From The Knifebox
Nov. 3, 2009
I have no idea, really, why I called this blog that. Pressure to come up with something before someone else grabbed the cool URL. Lack of imagination. Some unseated psychological desire to relate what I’m doing here to a vestige of my childhood.
Probably the pressure.
The knifebox was an old house — I think — in Willow Grove, down what we used to call the old Church Road. I say I think it was a house because the knifebox, as I remember, was nothing more than a heap of old graying boards overgrown with a bunch of grass and weeds. So overgrown, in fact, that you had to look for the boards in all the grass. So it could have been a barn, or a store, or a hotel or a garage, for all I know. By the time we came upon it, in the ’70s, it was unrecognizable as a building at all.

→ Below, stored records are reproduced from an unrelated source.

(** [handleSaveObservation] *)
Definition handleSaveObservation (observation : Observation number) (st : AppState)
  : M AppState :=
  try_catch
    (observations' ←
       match app_editingObservation st with
       | Some _ =>
           updateObservation observation;;
           ret (replaceById observation (app_observations st))
       | None =>
           savedObs ← saveObservation observation;
           let newObservation := with_id observation (id savedObs) in
           ret (newObservation :: app_observations st)
       end;
     ret (mkAppState observations' LIST None (app_error st)))
    (fun _ =>
       ret (mkAppState (app_observations st) (app_view st) (app_editingObservation st)
              (Some "Erreur lors de la sauvegarde de l'observation."))).

(** [sortConfig] and [requestSort]; a sort key is a field name or ['']. *)
Inductive SortDirection := ascending | descending.

Record SortConfig := mkSortConfig {
  sort_key : string;
  sort_direction : SortDirection
}.

Definition requestSort (key : string) (sortConfig : SortConfig) : SortConfig :=
  mkSortConfig key
    (match sort_direction sortConfig with
     | ascending => if String.eqb (sort_key sortConfig) key then descending else ascending
     | descending => ascending
     end).

(** *** The spreadsheet import's enum helpers

    [Object.values(E)] for the string enums of [src/types.ts], and the
    helpers that coerce a cell to a member of the enum. *)
Definition Status_values : list string :=
  ["NE"; "DD"; "LC"; "NT"; "VU"; "EN"; "CR"; "EW"; "EX"].

Definition Protocol_values : list string :=
  ["Opportuniste"; "STOC EPS"; "EPOC"; "Battage"; "Fauchage"; "1m/1m"; "3m/3m";
   "5m/5m"; "Boitier ultrasons"; "Suivi piège photographique";
   "Comptage Wetlands"; "Autre"].

Definition Sexe_values : list string := ["Non renseigné"; "Mâle"; "Femelle"].

Definition Age_values : list string :=
  ["Non renseigné"; "Poussin non volant"; "Poussin volant"; "Immature";
   "1ère année"; "2ème année"; "3ème année"; "4ème année"; "5ème année"; "Adulte"].

Definition ObservationCondition_values : list string :=
  ["Non renseigné"; "Vu en vol"; "Vu posé"; "Contact auditif"; "Ultrasons";
   "Indices de présence"; "En fleur"; "En fruit"].

Definition Comportement_values : list string :=
  ["Non renseigné"; "Migration active"; "Chasse"; "Dortoir/Reposoir"; "En transit"].

(** [values.includes(value)] *)
Definition includes (values : list string) (value : string) : bool :=
  existsb (String.eqb value) values.

Definition mapStatus (value : string) : string :=
  if includes Status_values value then value else "NE".

Definition mapProtocol (value : string) : string :=
  if includes Protocol_values value then value else "Opportuniste".

Definition mapSexe (value : string) : string :=
  if includes Sexe_values value then value else "Non renseigné".

Definition mapAge (value : string) : string :=
  if includes Age_values value then value else "Non renseigné".

Definition mapCondition (value : string) : string :=
  if includes ObservationCondition_values value then value else "Non renseigné".

Definition mapComportement (value : string) : string :=
  if includes Comportement_values value then value else "Non renseigné".

(** [uploadPhoto].  The photo bucket is not the [observations] table:
    [upload name file] is what the awaited
    [supabase.storage.from('photos').upload(name, file, ...)] settles to,
    and [getPublicUrl name] the URL the client computes for a name. *)
Definition uploadPhoto {Blob : Type} (upload : string -> Blob -> Outcome unit)
  (getPublicUrl : string -> string) (file : Blob) : M string :=
  online ← navigator_onLine;
  if negb online
  then throw (Error "Impossible d'envoyer une photo en mode hors-ligne. Veuillez réessayer une fois connecté.")
  else
    user ← auth_getUser;
    match user with
    | None => throw (Error "User not authenticated")
    | Some u =>
        t ← Date_now;
        let fileName := (user_ident u ++ "/" ++ decimal t ++ ".jpg")%string in
        match upload fileName file with
        | Rejected reason => throw reason
        | Resolved _ (Some message) => throw (Error message)
        | Resolved _ None => ret (getPublicUrl fileName)
        end
    end.
(** Fault with a free frame.  When the faulting page has an entry and frame
    [j] is the first free one, [handle_page_fault] succeeds without
    evicting: the entry becomes present in frame [j] with a fresh
    timestamp, keeps its dirty flag and is no longer swapped; frame [j]
    is marked allocated and points back at the page; and the frame holds
    - zeroes for an anonymous page that was never swapped out,
    - the disk page for a file-backed page whose disk page is in range,
    - the swap slot's page for a swapped entry with a real slot, which is
      then released,
    - the contents of the uninitialised buffer when the disk page or the
      slot is out of range. *)
Theorem fault_populates_free_frame (uninit : list byte) (m : MMU.t) (v : N)
    (pte : PageMetadata) (j : nat) :
  well_sized m → PAGE_SIZE ≤ N.of_nat (length uninit) →
  MMU.page_table m !! v = Some pte →
  first_free (RAM.allocated (MMU.ram m)) = Some j →
  ∃ m' pte',
    MMU.handle_page_fault uninit m v = Some (true, m') ∧
    MMU.page_table m' !! v = Some pte' ∧
    present pte' = true ∧ swapped pte' = false ∧ dirty pte' = dirty pte ∧
    physical_page pte' = N.of_nat j ∧
    last_access pte' = wrap64 (MMU.current_time m + 1) ∧
    MMU.current_time m' = wrap64 (MMU.current_time m + 1) ∧
    RAM.allocated (MMU.ram m') = <[j := true]> (RAM.allocated (MMU.ram m)) ∧
    RAM.get_page_metadata (MMU.ram m') (N.of_nat j) = Some v ∧
    MMU.disk m' = MMU.disk m ∧
    (swapped pte = false → file_backed pte = false →
       RAM.read_page (MMU.ram m') (N.of_nat j) uninit
       = replicate (N.to_nat PAGE_SIZE) x00) ∧
    (swapped pte = false → file_backed pte = true →
       disk_page pte * PAGE_SIZE + PAGE_SIZE ≤ DISK_SIZE →
       RAM.read_page (MMU.ram m') (N.of_nat j) uninit
       = load_page (Disk.storage (MMU.disk m)) (disk_page pte * PAGE_SIZE)) ∧
    (swapped pte = false → file_backed pte = true →
       DISK_SIZE < disk_page pte * PAGE_SIZE + PAGE_SIZE →
       RAM.read_page (MMU.ram m') (N.of_nat j) uninit = page_of uninit) ∧
    (swapped pte = true → swap_slot pte < SwapSpace.size (MMU.swap_space m) →
       RAM.read_page (MMU.ram m') (N.of_nat j) uninit
       = load_page (SwapSpace.swap_storage (MMU.swap_space m))
           (swap_slot pte * PAGE_SIZE) ∧
       MMU.swap_space m' = SwapSpace.free_slot (MMU.swap_space m) (swap_slot pte)) ∧
    (swapped pte = true → SwapSpace.size (MMU.swap_space m) ≤ swap_slot pte →
       RAM.read_page (MMU.ram m') (N.of_nat j) uninit = page_of uninit ∧
       MMU.swap_space m' = MMU.swap_space m).
Proof.
  intros Hws Hu Hv Hfree.
  destruct (fault_free_frame_lemma uninit m v pte j Hws Hu Hv Hfree)
    as (m' & Hfault & Hv' & _ & Hj & Hread & Hal & Hft & Hdisk & Hswap & Hct).
  exists m'. eexists. split; [exact Hfault|]. split; [exact Hv'|].
  pose proof Hws as (_ & Hlen & _).
  pose proof (first_free_Some _ _ Hfree) as [Hjf _].
  pose proof (lookup_lt_Some _ _ _ Hjf) as Hjlt.
  split_and!; try done.
  - by destruct (swapped pte) eqn:Hsw.
  - by destruct (swapped pte).
  - unfold RAM.get_page_metadata. rewrite Hft, length_insert, Nat2N.id.
    destruct (N.ltb_spec (N.of_nat j) (N.of_nat (length (RAM.frame_to_page (MMU.ram m)))));
      [|lia].
    rewrite list_lookup_insert_eq by lia. done.
  - intros Hsw Hfb. rewrite Hread. unfold content_source. rewrite Hsw, Hfb.
    apply page_of_zeroes.
  - intros Hsw Hfb Hin. rewrite Hread. unfold content_source, Disk.read_page.
    rewrite Hsw, Hfb. cbv zeta.
    destruct (N.leb_spec (disk_page pte * PAGE_SIZE + PAGE_SIZE) DISK_SIZE); [|lia].
    apply page_of_load_page.
  - intros Hsw Hfb Hout. rewrite Hread. unfold content_source, Disk.read_page.
    rewrite Hsw, Hfb. cbv zeta.
    by destruct (N.leb_spec (disk_page pte * PAGE_SIZE + PAGE_SIZE) DISK_SIZE); [lia|].
  - intros Hsw Hin. rewrite Hread, Hswap. unfold content_source, SwapSpace.read_page.
    rewrite Hsw.
    destruct (N.ltb_spec (swap_slot pte) (SwapSpace.size (MMU.swap_space m))); [|lia].
    split; [apply page_of_load_page|done].
  - intros Hsw Hout. rewrite Hread, Hswap. unfold content_source, SwapSpace.read_page.
    rewrite Hsw.
    destruct (N.ltb_spec (swap_slot pte) (SwapSpace.size (MMU.swap_space m))); [lia|].
    split; [done|]. unfold SwapSpace.free_slot.
    by destruct (N.ltb_spec (swap_slot pte) (SwapSpace.size (MMU.swap_space m))); [lia|].
Qed.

The knifebox (I uppercased above because, you know, it’s the title) was kind of a mysterious place for us. Mainly because we made it that way. Honestly, there’s not much to do in the middle of Delaware, so a bunch of boards at the end of a rutted dirt driveway in a field outside of Willow Grove (population, after our family moved in, probably about 90) turned mysterious for us out of sheer boredom.
The big mystery, of course, was how the knifebox got from being what it was — whatever it was — to this pile of lumber. I suppose it could have just been abandoned, fallen into disrepair and then fallen down from neglect. But rural Delaware was boring enough. We needed a little more than that.
So some public school-educated knucklehead — probably one of my older brothers — came up with the theory that the owner of the house (or whatever it was), angry for a reason that none of us ever quite grasped, climbed up to the ridge of the roof one day and, with a mighty knife that he always carried in his jeans, plunged the blade into the very heart of the building and brought it down in one crashing blow. This unfortunate man, we all guessed, rode that house to his death.
It wasn’t a particularly good theory, but it was as good a story as we had, and it gave us all a reason, on achingly slow summer days, to climb all over the boards that made up the once-imposing … edifice. We were on the lookout for the bones of the owner, a ring, a boot, maybe the great knife itself. All we ever found was the occasional black snake and, one time I remember too well, a rusty nail through the bottom of my sneaker.
So why The Knifebox for this thing? I really don’t know. Maybe it’s the hope of finding a good story among all the old gray boards. Maybe it’s a subconscious nod to a time when riding bikes down to a field and hanging with your brothers and your friends was as good as it got. And that was plenty good.
Probably, though, it’s just a lack of imagination.